I soon began to realize that the green flecks were bits of pakalolo that had been baked into the cake I had received a fairly potent dose! This is the only time I have ever indulged in an illicit drug to the extent that I actually got high from it. Unfortunately, I was not able to relax and enjoy the sensation, since Bill appeared, and I was forced to devote all my attention to my feet as we rock-hopped up the stream and explored Kahawaiiki Valley. By the time we reached aplace where I could relax, the effect had worn off.

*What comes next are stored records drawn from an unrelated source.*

(** [c in s] for a one-character [c]. *)
Definition contains (c : ascii) (s : string) : bool := mem_char c s.

(** [s.split(sep)] for a one-character separator: never empty. *)
Fixpoint split (sep : ascii) (s : string) : list string :=
  match s with
  | EmptyString => [EmptyString]
  | String c s' =>
      if Ascii.eqb c sep then EmptyString :: split sep s'
      else match split sep s' with
           | [] => [String c EmptyString]
           | w :: ws => String c w :: ws
           end
  end.

(** [s.split(sep, 1)] when [sep in s]: the text before the first
    separator and the text after it. *)
Fixpoint partition (sep : ascii) (s : string) : string * string :=
  match s with
  | EmptyString => (EmptyString, EmptyString)
  | String c s' =>
      if Ascii.eqb c sep then (EmptyString, s')
      else let '(k, v) := partition sep s' in (String c k, v)
  end.

(** The leading run of non-space characters and what follows it. *)
Fixpoint span_word (s : string) : string * string :=
  match s with
  | EmptyString => (EmptyString, EmptyString)
  | String c s' =>
      if isspace c then (EmptyString, s)
      else let '(w, r) := span_word s' in (String c w, r)
  end.

(** [s.split(maxsplit=1)]: split on runs of white space, at most once. *)
Definition split_ws_1 (s : string) : list string :=
  let s1 := lstrip_with isspace s in
  if is_empty s1 then []
  else let '(w, r) := span_word s1 in
       let r' := lstrip_with isspace r in
       if is_empty r' then [w] else [w; r'].

(** [sep.join(l)] *)
Fixpoint join (sep : string) (l : list string) : string :=
  match l with
  | [] => EmptyString
  | [s] => s
  | s :: l' => s +:+ sep +:+ join sep l'
  end.

(** [str(n)] for a natural number. *)
Definition of_nat (n : nat) : string :=
  NilEmpty.string_of_uint (Nat.to_uint n).

(** [str(x)] for an optional string ([None] prints as [None]). *)
Definition of_option (o : option string) : string :=
  match o with Some s => s | None => "None" end.

End Str.

(* ------------------------------------------------------------------ *)
(** ** [shlex.split(s)]

    The tokenizer is the Python standard library's, not this repository's.
    It is transcribed from [shlex.read_token] as [shlex.split] configures it:
    POSIX mode, [whitespace_split] on, no comment characters, no punctuation
    characters. *)

Module shlex.

Definition double_quote : ascii := ascii_of_nat 34.
Definition single_quote : ascii := ascii_of_nat 39.
Definition backslash : ascii := ascii_of_nat 92.

(** [self.whitespace = ' \t\r\n'] *)
Definition whitespace (c : ascii) : bool :=
  let n := nat_of_ascii c in
  (n =? 32) || (n =? 9) || (n =? 13) || (n =? 10).

(** [self.quotes] *)
Definition quotes (c : ascii) : bool :=
  Ascii.eqb c single_quote || Ascii.eqb c double_quote.

(** [self.escape] *)
Definition escape (c : ascii) : bool := Ascii.eqb c backslash.

(** [self.escapedquotes] *)
Definition escapedquotes (c : ascii) : bool := Ascii.eqb c double_quote.

(** [self.state]: [' '], ['a'], a quote character, or the escape
    character (which remembers [escapedstate]: ['a'] or a quote). *)
Inductive state : Type :=
| Blank
| Word
| Quoted (q : ascii)
| Escaped (escapedstate : option ascii).

Definition snoc (s : string) (c : ascii) : string :=
  s +:+ String c EmptyString.

(** One run over the input.  [token] and [quoted] are the token being
    read; [acc] holds the tokens already returned, latest first. *)
Fixpoint read (st : state) (token : string) (quoted : bool)
         (acc : list string) (input : string) : result (list string) :=
  match input with
  | EmptyString =>
      match st with
      | Blank => Ok (rev acc)
      | Word =>
          if negb (Str.is_empty token) || quoted
          then Ok (rev (token :: acc)) else Ok (rev acc)
      | Quoted _ => Raise (ValueError "No closing quotation")
      | Escaped _ => Raise (ValueError "No escaped character")
      end
  | String nextchar rest =>
      match st with
      | Blank =>
          if whitespace nextchar then read Blank token quoted acc rest
          else if escape nextchar then
                 read (Escaped None) token quoted acc rest
          else if quotes nextchar then
                 read (Quoted nextchar) token true acc rest
          else read Word (String nextchar EmptyString) quoted acc rest
      | Quoted q =>
          if Ascii.eqb nextchar q then read Word token true acc rest
          else if escape nextchar && escapedquotes q then
                 read (Escaped (Some q)) token true acc rest
          else read (Quoted q) (snoc token nextchar) true acc rest
      | Escaped escapedstate =>
          match escapedstate with
          | Some q =>
              let token' :=
                if negb (Ascii.eqb nextchar backslash)
                   && negb (Ascii.eqb nextchar q)
                then snoc token backslash else token in
              read (Quoted q) (snoc token' nextchar) quoted acc rest
          | None => read Word (snoc token nextchar) quoted acc rest
          end
      | Word =>
          if whitespace nextchar then
            if negb (Str.is_empty token) || quoted
            then read Blank EmptyString false (token :: acc) rest
            else read Blank EmptyString false acc rest
          else if quotes nextchar then
                 read (Quoted nextchar) token true acc rest
          else if escape nextchar then
                 read (Escaped None) token quoted acc rest
          else read Word (snoc token nextchar) quoted acc rest
      end
  end.

Definition split (s : string) : result (list string) :=
  read Blank EmptyString false [] s.

End shlex.

(* ------------------------------------------------------------------ *)
(** ** models.py *)

(** A [Node] object.  [id] stands for Python's [id(n)], the identity of the
    object: every call of the constructor yields a value not handed out
    before (see [Circuit.declare_node]). *)
Module Node.
Record t : Type := new { id : nat; name : string }.
End Node.

Module Component.

Record t : Type := mk {
  component_type : string;
  name : string;
  primary_value : option string;
  properties : gmap string string;
  connections : gmap string Node.t
}.

(** [Component(component_type, name, primary_value)] *)
Definition new (component_type name : string)
           (primary_value : option string) : t :=
  mk component_type name primary_value ∅ ∅.

Definition add_property (key value : string) (self : t) : t :=
  mk (component_type self) (name self) (primary_value self)
     (<[key := value]> (properties self)) (connections self).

At this time, the streams in Wailau were teeming with hihiwai, the freshwater mollusk that is sometimes called fresh-water opihi. There were half a dozen on every rock, and we could have collected a quart very easily from almost any square yard of streambed. The Naki family, who own property in the Valley, I believe, came in every summer to fish, and later they harvested the hihiwai to the point where few were to be seen in the streams when I went in on later trips. In later years, Yamaguchi and Herman Medeiros carried out another trip that I had long planned, but never did do--the hike up Pelekunu Valley to the low point of the saddle on Pohakaunoho Ridge, which connects Pu`u Olokui to the Kamakou summit of Moloka`i, and then down Pulena Stream, a tributary of Wailau. Dick Davis had done this years before, with Joyce Davis and some other people, I believe. He saw the Malahini Cave (as spelled on my map--probably meant to be Malihini) while it was still intact, I think, but it was destroyed in a landslide soon afterward. Yamaguchi said that the descent of Pulena Stream was an extremely arduous one. The brush above the stream was too thick to penetrate and the terrain extremely rough, with sheer-walled side gulches dropping down to the stream making it impossible to hike parallel to it. They had to follow the stream itself, rock-hopping where possible, but often having to bag their packs to float them across deep pools while swimming behind them, and scrambling down treacherous falls. I wish I had been with them, but I think I was overseas on one of my sabbatical trips when they did it.
After 5 or 6 nights in Wailau Valley, Bill and I hiked back up to the rear and over the pali to home.